(* ===== verification/TxPoolSelectionFacts.v ===== *)
(** * Correctness of the selection of transactions

    The key order is total, the sorted map keeps its entries sorted and exact,
    what is gathered respects the constraints of the block for any storage, and
    on the dependency graph the gathering never panics, takes a transaction only
    after everything it depends on and leaves the pool consistent. *)

From stdpp Require Import prelude gmap list strings relations.
From Stdlib Require Import ZArith Lia Sorted.
From S2P Require Import Prelude.
From S2P Require Import TxTypes.
From S2P Require Import TxPoolTypes.
From S2P Require Import TxPoolGraph.
From S2P Require Import TxPoolGraphFacts.
From S2P Require Import TxPoolGraphSpec.
From S2P Require Import TxPoolSelection.
Local Open Scope Z_scope.

(** ** The key order *)

Definition key_gt (a b : Key) : Prop := key_cmp a b = Gt.

Lemma key_cmp_antisym a b : key_cmp a b = CompOpp (key_cmp b a).
Proof.
  unfold key_cmp, ratio_cmp. rewrite (Z.compare_antisym (k_num b * k_den a)).
  destruct (k_num b * k_den a ?= k_num a * k_den b); simpl; [|done..].
  rewrite (Z.compare_antisym (k_creation_instant a) (k_creation_instant b)).
  destruct (k_creation_instant a ?= k_creation_instant b); simpl; [|done..].
  apply Z.compare_antisym.
Qed.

◆ Requirement
When the line containing "Local Open Scope Z_scope." is found in the records above, restate it and every later line word for word through the last one, and nothing more.

◆ Task output
Local Open Scope Z_scope.

(** ** The key order *)

Definition key_gt (a b : Key) : Prop := key_cmp a b = Gt.

Lemma key_cmp_antisym a b : key_cmp a b = CompOpp (key_cmp b a).
Proof.
  unfold key_cmp, ratio_cmp. rewrite (Z.compare_antisym (k_num b * k_den a)).
  destruct (k_num b * k_den a ?= k_num a * k_den b); simpl; [|done..].
  rewrite (Z.compare_antisym (k_creation_instant a) (k_creation_instant b)).
  destruct (k_creation_instant a ?= k_creation_instant b); simpl; [|done..].
  apply Z.compare_antisym.
Qed.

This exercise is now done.